Now in its second year of operation, the group has published four newsletters and 24 reports, according to CROSS-AUS Director Mike Fordyce FIEAust CPEng.
“Our list of subscribers is now over 600 and continues to grow steadily,” Fordyce told create.
“However, we would like to see many more, and this is still one of our main challenges.”
Across the Tasman
To extend its reach, CROSS-AUS recently welcomed Engineers Australia, Engineering New Zealand and the Structural Engineering Society New Zealand (SESOC) as CROSS-AUS Supporters.
“The AUS in CROSS-AUS has always stood for Australasia, and in this past year we have established closer links with the structural engineering community in New Zealand, especially through SESOC,” Fordyce said.
“Three New Zealand structural engineers have joined our expert panel and around 60 New Zealand subscribers have recently signed up for our newsletters.”
Fordyce said one of the most common topics submitted in CROSS reports was the maintenance of structures.
“Problems with maintenance of structures — or lack thereof — have been with us for a long time and a search of the CROSS publications results in over 90 reports on this topic,” he said.
One example, report AUS-12 in CROSS-AUS Newsletter 3, highlighted problems with the maintenance of multi-storey buildings.

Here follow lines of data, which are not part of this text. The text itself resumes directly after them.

(** A graph that the search may keep, when [m] is the state of the model. *)
Record good (m : Model) (g : Graph) : Prop := {
  gd_search : searchable m g;
  gd_loops : loop_free g;
  gd_derived : ∃ xs, derived n rules g0 xs g
}.
Lemma good_kept m m' g : kept m m' → good m g → good m' g.
Proof. intros Hk []. split; [by eapply searchable_kept|done|done]. Qed.
Lemma good_looked_up m g g' : looked_up g g' → good m g → good m g'.
Proof.
  intros Hl [Hs Hlf [xs Hd]]. split; [by eapply looked_up_searchable|by eapply looked_up_loops|]. exists xs. eapply derived_in, Hd. by apply looked_up_in.
Qed.

(** One rule. *)
Lemma run_rule threshold maxNumOps r x m g cs hs s : n <= global_unique_id m → r ∈ rules → at_rest r x → good m g → (∀ c, c ∈ cs → good m c.2) →
  run threshold maxNumOps (length (srcOps x)) (mkSearch (set_xf_model x m) g cs hs) = Ok s →
  kept m (xf_model (s_xfer s)) ∧ at_rest r (s_xfer s) ∧ good (xf_model (s_xfer s)) (s_graph s) ∧ ∀ c, c ∈ candidates s → good (xf_model (s_xfer s)) c.2.
Proof.
  intros Hn Hr [Hrule Hok Hidle Hmt] Hg Hcs Hrun. assert (same_rule x (set_xf_model x m)) as Hsame by done.
  assert (ready 0 (mkSearch (set_xf_model x m) g cs hs)) as Hready.
  { split; simpl; [by eapply same_rule_ok|done|apply Hg|by apply unmatched_model]. }
  assert (stepped (mkSearch (set_xf_model x m) g cs hs) s) as Hst by (eapply run_steps, Hrun; [done|by rewrite Nat.sub_diag]).
  pose proof (stepped_ready _ _ _ Hready Hst) as [Hok' Hidle' _ Hmt']. destruct Hst as [Hx Hl Hnew]. simpl in *. pose proof (cr_kept _ _ _ _ Hx) as Hk.
  split_and!; [done| |by eapply good_looked_up, good_kept|].
  - split; [|done|done|by eapply unmatched_anywhere]. rewrite Hrule, Hsame. by apply creating_rule.
  - intros c Hc. destruct (Hnew c Hc) as [?%Hcs|[(x' & Hx' & Hsub) Hse Hlf]]; [by eapply good_kept|]. split; [done|done|].
    destruct (gd_derived _ _ Hg) as [xs Hd]. exists (x' :: xs). eapply derived_step; [exact Hd|exact Hr|by rewrite Hrule, Hsame|].
    by eapply substitution_in, Hsub.
Qed.

(** What the search has between two rounds. *)
Record round_ok (st : Model * list GraphXfer * list candidate * gset Z) : Prop := {
  ro_guids : n <= global_unique_id st.1.1.1;
  ro_rules : Forall2 at_rest rules st.1.1.2;
  ro_heap : ∀ c, c ∈ st.1.2 → good st.1.1.1 c.2
}.

Lemma apply_rules_ok alpha bestCost maxNumOps g st st' : round_ok st → good st.1.1.1 g → apply_rules alpha bestCost maxNumOps g st = Ok st' →
  round_ok st' ∧ kept st.1.1.1 st'.1.1.1.
Proof.
  destruct st as [[[m xfers] cs] hs]. intros [Hn Hrules Hcs] Hg. simpl in *. unfold apply_rules. intros ([[[[m' rest'] g'] cs'] hs'] & Hloop & [= <-])%res_bind_Ok.
  assert (∀ xs rs rd rest m g cs hs, Forall2 at_rest rs xs → Forall2 at_rest rd rest → (∀ r, r ∈ rs → r ∈ rules) → n <= global_unique_id m →
    model_ok m → good m g → (∀ c, c ∈ cs → good m c.2) →
    foldM (λ x '(m, rest, g, cs, hs), s ← run (f8_mul bestCost alpha) (2 * maxNumOps) (length (srcOps x)) (mkSearch (set_xf_model x m) g cs hs);
      Ok (xf_model (s_xfer s), rest ++ [s_xfer s], s_graph s, candidates s, hashmap s)) xs (m, rest, g, cs, hs) = Ok (m', rest', g', cs', hs') →
    kept m m' ∧ Forall2 at_rest (rd ++ rs) rest' ∧ ∀ c, c ∈ cs' → good m' c.2) as Hall.
  { clear m cs hs g Hn Hrules Hcs Hg Hloop xfers. induction xs as [|x xs IH]; intros rs rd rest m g cs hs Hrs Hrd Hin Hn Hm Hg Hcs; cbn [foldM].
    - apply Forall2_nil_inv_r in Hrs as ->. intros [= <- <- <- <- <-]. rewrite app_nil_r. split; [by apply kept_refl|done].
    - apply Forall2_cons_inv_r in Hrs as (r & rs' & Hr & Hrs & ->). intros (st & (s & Hrun & [= <-])%res_bind_Ok & Hloop)%res_bind_Ok.
      destruct (run_rule _ _ r x m g cs hs s Hn (Hin r ltac:(left)) Hr Hg Hcs Hrun) as (Hk & Har & Hg' & Hcs').
      rewrite (cons_middle r rd rs'), app_assoc. apply (IH rs' (rd ++ [r])) in Hloop as (Hk' & ? & ?); [|done| | | |apply Hk|done|done].
      + split; [by etrans|done].
      + apply Forall2_app; [done|]. by constructor.
      + intros r' Hr'. apply Hin. by right.
      + pose proof (ke_guid _ _ Hk). lia. }
  apply (Hall xfers rules [] [] m g cs hs) in Hloop as (Hk & Hr & Hgood); [|done|done|done|done|apply Hg|done|done].
  split; [|done]. split; simpl; [pose proof (ke_guid _ _ Hk); lia|done|done].
Qed.

Lemma round_pop m xfers cs hs sub rest best : round_ok (m, xfers, cs, hs) → good m best.2 → heappop cheaper cs = Some (sub, rest) →
  good m sub.2 ∧ good m (if cheaper sub best then sub else best).2 ∧ round_ok (m, xfers, rest, hs).
Proof.
  intros [Hn Hrules Hcs] Hbest Hpop%heappop_Permutation. simpl in *. assert (good m sub.2) as Hsub by (apply Hcs; rewrite Hpop; left).
  split_and!; [done|by destruct (cheaper sub best)|]. split; simpl; [done|done|]. intros c Hc. apply Hcs. rewrite Hpop. by right.
Qed.
Lemma optimize_loop_ok alpha maxNumOps rounds : ∀ best st best', round_ok st → good st.1.1.1 best.2 → optimize_loop alpha rounds maxNumOps best st = Ok best' →
  ∃ m, good m best'.2.
Proof.
  induction rounds as [|rounds IH]; intros best [[[m xfers] cs] hs] best' Hst Hbest; cbn [optimize_loop];
    (destruct (heappop cheaper cs) as [[sub rest]|] eqn:Hpop; [|intros [= <-]; by exists m]);
    destruct (round_pop m xfers cs hs sub rest best Hst Hbest Hpop) as (Hsub & Hbest' & Hrest); [intros [= <-]; by exists m|].
  intros (st' & Hap & Hrun)%res_bind_Ok. apply apply_rules_ok in Hap as [Hst' Hk]; [|done|done].
  eapply IH, Hrun; [done|]. by eapply good_kept.
Qed.
End Rounds.

(** What the result of [optimize] has in common with the graph it started from. *)
Definition same_meaning (rules : list GraphXfer) (g g' : Graph) : Prop :=
  ∃ xs, (∀ x', x' ∈ xs → ∃ x, x ∈ rules ∧ same_rule x x') ∧
    ∀ (V : Type) (F : Op → (Z → V) → Z → V) val val', Forall (valid F) xs → solves F g val → solves F g' val' →
      (∀ op i, guid op <= GUID_PRESERVED → val' op i = val op i) →
      ∀ op i, op ∈ nodes g → op ∈ nodes g' → val' op i = val op i.
Lemma optimize_keeps `{PyObjects} alpha file budget g xfers g' :
  searchable (g_model g) g → loop_free g →
  load_graph_xfer_from_pb_file (g_model g) file = Ok xfers → (∀ x, x ∈ drop 131 xfers → linear x) →
  optimize alpha file budget g = Ok g' → graph_wf g' ∧ loop_free g' ∧ same_meaning (drop 131 xfers) g g'.
Proof.
  intros Hse Hlf Hload Hcheck. unfold optimize. rewrite Hload. cbn [mbind res_bind]. intros (cost & _ & (best & Hrun & Hpre)%res_bind_Ok)%res_bind_Ok.
  set (n := global_unique_id (g_model g)) in *. set (rules := drop 131 xfers) in *.
  assert (good n rules g (g_model g) g) as Hg by (split; [done|done|exists []; by constructor]).
  apply (optimize_loop_ok n rules g) in Hrun as [m [[Hwf Hfed _ _ _ Hslots] Hloops [xs Hd]]]; simpl; [|split; simpl; [done| |]|done].
  - destruct (preprocess_weights_removes best.2 Hwf Hfed) as (g1 & Hg1 & Hrem); [by eapply preprocess_weights_types|].
    assert (g1 = g') as -> by congruence. pose proof (removed_loops _ _ Hrem Hloops) as Hloops'. split_and!; [apply Hrem|done|].
    exists xs. split; [by eapply derived_rules|]. intros V F val val' Hv Hval Hval' Hsrc op i Hop Hop'.
    destruct (derived_forward F n rules g xs best.2 val Hd Hv Hval) as (val1 & Hval1 & Heq).
    rewrite <-Heq by (apply (se_guids _ _ Hse); by apply elem_of_union_l). assert (GUID_PRESERVED < n) as Hn.
    { pose proof (mo_guid _ (se_model _ _ Hse)). unfold GUID_PRESERVED. lia. }
    apply (solution_unique F g' val' val1); [apply Hrem|done|by eapply removed_slots, Hslots|done|by eapply removed_solves| |done].
    intros k j Hk. rewrite Hsrc, Heq by lia. done.
  - apply Forall2_same_length_lookup_2; [done|]. intros k r x Hr Hx. assert (r = x) as -> by congruence. apply list_elem_of_lookup_2 in Hx.
    assert (rule_ready x) as [Hok Hidle Hmt]. { eapply load_graph_xfer_ready; [done|]. by eapply (subseteq_drop 131 xfers). }
    split; [done|by apply Hok, Hcheck|done|done].
  - intros c ->%list_elem_of_singleton. done.
Qed.

(** C3: the optimiser keeps what a network computes.  It is given the graph of any model that
    [load_onnx] has read, and a file of which the rules it uses read every tensor from outside
    once.  If [optimize] returns a graph, that graph is well-formed and has no loops, and
    there is a list of matches of the rules such that, under every meaning of the operators
    for which the rules, so matched, are valid, every operator that is both in the old graph
    and in the new one has the same values in both. *)
Theorem optimize_sound `{PyObjects} array_values pool_data model g ts alpha file budget xfers g' :
  load_onnx array_values pool_data model = Ok (g, ts) →
  load_graph_xfer_from_pb_file (g_model g) file = Ok xfers → (∀ x, x ∈ drop 131 xfers → linear x) →
  optimize alpha file budget g = Ok g' → graph_wf g' ∧ loop_free g' ∧ same_meaning (drop 131 xfers) g g'.
Proof. intros (l & Hb & _)%load_onnx_loaded. apply optimize_keeps; [by eapply built_searchable|by eapply built_loop_free]. Qed.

The report posed the question: Should a maintenance manual for the structure be included with the as-built documents along with the manuals that are provided for building services?
Similarly, report AUS-21 in CROSS-AUS Newsletter 4 raised an intriguing question about the “inspectability” of the voids incorporated into Super-T bridge construction.
“These have been used in bridge construction in Australia for 20 years and the report raises some concerns about their long-term durability and maintenance due to lack of access to inspect the sealed internal cavities,” Fordyce explained.
“CROSS has long recommended that all safety critical structures must be capable of being examined both during construction and during their operational life. Given that bridges have a design life of 100 years, and that there are so many of these structural forms in the Australian bridge network, it is an important question to pose to both designers and owners.”
Temporary works is another common theme captured through CROSS-AUS.
“[For example] report AUS-11 … is concerned that insufficient attention is paid to the erection of prefabricated concrete elements,” Fordyce said.
“The report notes that contractors will commonly split the prefabricated concrete works into a supply package and an erection package, with the award of each package commonly assigned to different organisations. When that happens, who then takes responsibility for the erection procedures?”
With COVID-19 causing challenges for most industries across the world, its impact on structural safety in Australia is another issue the group is keen to address.
“It raises questions such as: Does working from home reduce the effectiveness of quality control systems and robust design office checks? Are site inspections being carried out? In this time of rapid change, we should take a moment to take a step back and double-check that our safety assurance processes are being maintained and made even more resilient where possible,” Fordyce said.
“CROSS-AUS would welcome any reports on structural safety hazards that are a consequence of the COVID-19 pandemic.”
Not a structural engineer? No problem
Former Chair and current member of Engineers Australia’s Structural College Board Karlie Collis FIEAust CPEng encouraged everyone involved in the construction industry to step up and contribute, not only structural engineers.
“We’d like to see builders, certifiers and others involved in the industry sign up, so that the whole team of people who are providing structures to the community are on the same page and learning from near misses,” Collis said.
“[CROSS-AUS] raises the bar in structural engineering. It’s one of those opportune moments to hone our craft, rather than working towards the bottom line, which can supersede our vision sometimes.”